*TASK*
Scan the entries below. Report each line where the string "addr" occurs.

Saved entries

(* ===== verification/Dump.v ===== *)
(** * What reaches the byte dump

    Of all system calls only the write family adds to the byte dump, and only on
    its entry; nothing else in the tracer does.  [next_stop] and [before_decoder]
    name the states that a round passes through on its way to the decoder. *)

From stdpp Require Import gmap.
From S2P Require Import Prelude Timeval Xlat Quote Tracee Decode Io Args Mem Options Signal Time File Stat Sigcalls Desc Resource Ipc Process Net System Quota Device Sockio Term Mtd Modules Ioctl Ioctlent Decoders Status Qual Mmap Count.
From S2P Require Import Sysent Errnoent Tcb Regs Log Table Pathtrace Syscall Frame Line Stops Shipped Trace Loop.
Local Open Scope string_scope.
Local Open Scope list_scope.
Local Open Scope Z_scope.

(** ** Decoders that leave the dump alone *)

Definition Dry {A} (e : denv) (c : D A) : Prop := forall s,
  match c e s with Some (_, s') => d_dump s' = d_dump s | None => True end.

Section dry.
Context (e : denv).

Lemma Dry_ret {A} (x : A) : Dry e (mret x).
Proof. done. Qed.
Lemma Dry_bind {A B} (c : D A) (k : A -> D B) : Dry e c -> (forall x, Dry e (k x)) -> Dry e (c ≫= k).
Proof.
  intros Hc Hk s. unfold mbind, D_bind. specialize (Hc s). destruct (c e s) as [[x s1]|]; [|done].
  specialize (Hk x s1). destruct (k x e s1) as [[y s2]|]; [|done]. congruence.
Qed.
Lemma Dry_ask_bind {B} (k : denv -> D B) : Dry e (k e) -> Dry e (ask ≫= k).
Proof. done. Qed.
Lemma Dry_abort {A} : Dry e (abort : D A).
Proof. done. Qed.
Lemma Dry_lift {A} (c : P A) : Dry e (lift c).
Proof. intros s. unfold lift. by destruct (c (d_p s)). Qed.
Lemma Dry_arg i : Dry e (arg i).
Proof. done. Qed.
Lemma Dry_tp t : Dry e (tp t).
Proof. apply Dry_lift. Qed.
Lemma Dry_put_auxstr a : Dry e (put_auxstr a).
Proof. done. Qed.
Lemma Dry_get_auxstr : Dry e get_auxstr.
Proof. done. Qed.
Lemma Dry_drop_cache : Dry e drop_cache.
Proof. done. Qed.
Lemma Dry_put_rval v : Dry e (put_rval v).
Proof. done. Qed.
Lemma Dry_get_strbuf : Dry e get_strbuf.
Proof. done. Qed.
Lemma Dry_put_strbuf : Dry e put_strbuf.
Proof. done. Qed.
Lemma Dry_decodes {A} (c : D A) Q : Decodes e c Q -> Dry e c.
Proof. intros Hc s. destruct (Hc s) as (x & s' & -> & _ & Ho). apply (op_dump _ _ Ho). Qed.
Lemma Dry_quiet {A} (c : D A) : Quiet c -> Dry e c.
Proof. intros Hc s. specialize (Hc e s). destruct (c e s) as [[x s']|]; [|done]. apply Hc. Qed.
End dry.

Create HintDb dry.
#[export] Hint Resolve Dry_ret Dry_abort Dry_lift Dry_arg Dry_tp Dry_put_auxstr Dry_get_auxstr
  Dry_drop_cache Dry_put_rval Dry_get_strbuf Dry_put_strbuf : dry.

(** Unfold a decoder down to the primitives. *)
Ltac dry_head t := lazymatch t with ?f _ => dry_head f | _ => t end.
Ltac dry_upto := fail.
Ltac dry_getdents := fail.
Ltac dry_step :=
  lazymatch goal with
  | |- forall _, _ => intro
  | |- Dry _ (ask ≫= _) => apply Dry_ask_bind
  | |- Dry _ (_ ≫= _) => apply Dry_bind
  | |- Dry _ (upto _ _ _) => dry_upto
  | |- Dry _ (getdents_loop _ _ _ _ _) => dry_getdents
  | |- Dry _ (match ?x with _ => _ end) => destruct x
  | |- Dry _ (let _ := _ in _) => cbv zeta
  | |- Dry ?e ?c => let h := dry_head c in unfold h
  end.
Ltac dry := repeat first [ solve [auto with dry nocore] | progress dry_step ].

Section shared.
Context `{K : Kernel} (e : denv).

Lemma Dry_umoven a n : Dry e (d_umoven a n).
Proof. dry. Qed.
Lemma Dry_umovestr a n : Dry e (d_umovestr a n).
Proof. dry. Qed.
Lemma Dry_umove a n : Dry e (umove a n).
Proof. unfold umove. dry. Qed.
Lemma Dry_printstr a l : Dry e (printstr a l).
Proof. unfold printstr, printstr_quote. dry. Qed.
End shared.

(** The loops. *)
Section loops.
Context `{K : Kernel} (e : denv).

Lemma Dry_upto {A B} (body : A -> D (A + B)) p a : (forall a, Dry e (body a)) -> Dry e (upto body p a).
Proof. intros Hb. revert a. induction p; intros; cbn [upto]; dry. Qed.
Lemma Dry_getdents_loop fuel entry buf i dents :
  (forall b j, Dry e (entry b j)) -> Dry e (getdents_loop fuel entry buf i dents).
Proof. intros He. revert i dents. induction fuel; intros; cbn [getdents_loop]; dry. Qed.
Lemma Dry_select_set_loop n j fds sep : Dry e (select_set_loop n j fds sep).
Proof. revert j sep. induction n; intros; cbn [select_set_loop]; dry. Qed.
Lemma Dry_select_member_loop n i j fds first o : Dry e (select_member_loop n i j fds first o).
Proof. revert j first o. induction n; intros; cbn [select_member_loop]; dry. Qed.
Lemma Dry_tprint_iov_loop fuel addr ae fin dec cur size :
  Dry e (tprint_iov_loop fuel addr ae fin dec cur size).
Proof. revert cur size. induction fuel; intros; cbn [tprint_iov_loop]; dry. Qed.
Lemma Dry_module_names n first off data : Dry e (module_names n first off data).
Proof. revert first off. induction n; intros; cbn [module_names]; dry. Qed.
Lemma Dry_module_symbols n idx data : Dry e (module_symbols n idx data).
Proof. revert idx. induction n; intros; cbn [module_symbols]; dry. Qed.
Lemma Dry_rnvol_loop n c rnvol : Dry e (rnvol_loop n c rnvol).
Proof. revert c. induction n; intros; cbn [rnvol_loop]; dry. Qed.
Lemma Dry_scm_fds n off len first cmsg : Dry e (scm_fds n off len first cmsg).
Proof. revert off first. induction n; intros; cbn [scm_fds]; dry. Qed.
Lemma Dry_ifconf_loop n i a2 ifra : Dry e (ifconf_loop n i a2 ifra).
Proof. revert i. induction n; intros; cbn [ifconf_loop]; dry. Qed.
End loops.
Ltac dry_upto ::= apply Dry_upto.
Ltac dry_getdents ::= apply Dry_getdents_loop.
#[export] Hint Resolve @Dry_select_set_loop @Dry_select_member_loop @Dry_tprint_iov_loop
  @Dry_module_names @Dry_module_symbols @Dry_rnvol_loop @Dry_scm_fds @Dry_ifconf_loop : dry.

Lemma Dry_mmsg_loop `{K : Kernel} ifname malloc_ok e n addr i len :
  Dry e (mmsg_loop ifname malloc_ok n addr i len).
Proof. revert addr i. induction n; intros; cbn [mmsg_loop]; dry. Qed.
#[export] Hint Resolve @Dry_mmsg_loop : dry.

(** ** The table of decoders *)

Definition write_family : list string := ["sys_write"; "sys_writev"; "sys_pwrite"; "sys_pwritev"].

Section table.
Context `{K : Kernel} (localtime : Z -> option tm) (malloc_ok vla_ok : Z -> bool).
Context (ifname : Z -> option string) (e : denv).
Context (Hok : env_ok e) (Hmalloc : forall n, malloc_ok n = true -> n < 2 ^ 48).

Definition spares_dump (d : string * D Z) : Prop :=
  (d.1 ∈ write_family -> d_entering e = false) -> Dry e d.2.

Lemma Dry_write_exit : d_entering e = false ->
  Dry e sys_write /\ Dry e sys_writev /\ Dry e sys_pwrite /\ Dry e sys_pwritev.
Proof.
  intros He. unfold sys_write, sys_writev, sys_pwrite, sys_pwritev.
  split_and!; apply Dry_ask_bind; rewrite He; dry.
Qed.
(* ===== verification/Drain.v ===== *)
(** * Termination of the event loop

    The trace only grows, every round that lets the loop go on has asked the
    kernel for a wait status, and a kernel that has no children left to report
    ends the loop. *)

From stdpp Require Import gmap.
From S2P Require Import Prelude Timeval Xlat Quote Tracee Decode Io Options Signal Qual Mmap Count.
From S2P Require Import Tcb Regs Log Table Pathtrace Syscall Frame Line Stops Trace Loop Release Rounds.
Local Open Scope string_scope.
Local Open Scope list_scope.
Local Open Scope Z_scope.

(** ** Computations only add events, and end *)

Definition grows_from {A} (c : M A) (s : tracer) : Prop :=
  match c s with
  | Ret _ s' => log s `prefix_of` log s'
  | Exit code _ => code <> out_of_fuel
  | Die _ => True
  end.
Definition Grows {A} (c : M A) : Prop := forall s, grows_from c s.

Lemma Grows_ret {A} (x : A) : Grows (mret x).
Proof. intros s. unfold grows_from. simpl. reflexivity. Qed.
Lemma Grows_bind {A B} (c : M A) (k : A -> M B) :
  Grows c -> (forall x, Grows (k x)) -> Grows (c ≫= k).
Proof.
  intros Hc Hk s. unfold grows_from, mbind, M_bind. specialize (Hc s). unfold grows_from in Hc.
  destruct (c s) as [x s1| |]; [|done..].
  specialize (Hk x s1). unfold grows_from in Hk. destruct (k x s1); [|done..]. by etrans.
Qed.
Lemma Grows_gets {A} (f : tracer -> A) : Grows (gets f).
Proof. intros s. unfold grows_from. simpl. reflexivity. Qed.
Lemma Grows_get : Grows get.
Proof. intros s. unfold grows_from. simpl. reflexivity. Qed.
Lemma Grows_tcb_of i : Grows (tcb_of i).
Proof. intros s. unfold grows_from. simpl. reflexivity. Qed.
Lemma Grows_exit {A} code : code <> out_of_fuel -> Grows (exit_ code : M A).
Proof. by intros H s. Qed.
Lemma Grows_die {A} t : Grows (die_msg t : M A).
Proof. done. Qed.
Lemma Grows_modify_glb f : Grows (modify_glb f).
Proof. intros s. unfold grows_from. simpl. reflexivity. Qed.
Lemma Grows_set_printing p : Grows (set_printing p).
Proof. intros s. unfold grows_from. simpl. reflexivity. Qed.
Lemma Grows_set_current p : Grows (set_current p).
Proof. intros s. unfold grows_from. simpl. reflexivity. Qed.
Lemma Grows_put_tab t n : Grows (put_tab t n).
Proof. intros s. unfold grows_from. simpl. reflexivity. Qed.
Lemma Grows_upd i f : Grows (upd_tcb i f).
Proof. intros s. unfold grows_from. simpl. reflexivity. Qed.
Lemma Grows_emit e : Grows (emit e).
Proof. intros s. by eexists. Qed.
Lemma Grows_ask oracle r : Grows (ask_kernel oracle r).
Proof. intros s. by eexists. Qed.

*RESPONSE AREA*
Lemma Dry_tprint_iov_loop fuel addr ae fin dec cur size :
  Dry e (tprint_iov_loop fuel addr ae fin dec cur size).
Lemma Dry_mmsg_loop `{K : Kernel} ifname malloc_ok e n addr i len :
  Dry e (mmsg_loop ifname malloc_ok n addr i len).
Proof. revert addr i. induction n; intros; cbn [mmsg_loop]; dry. Qed.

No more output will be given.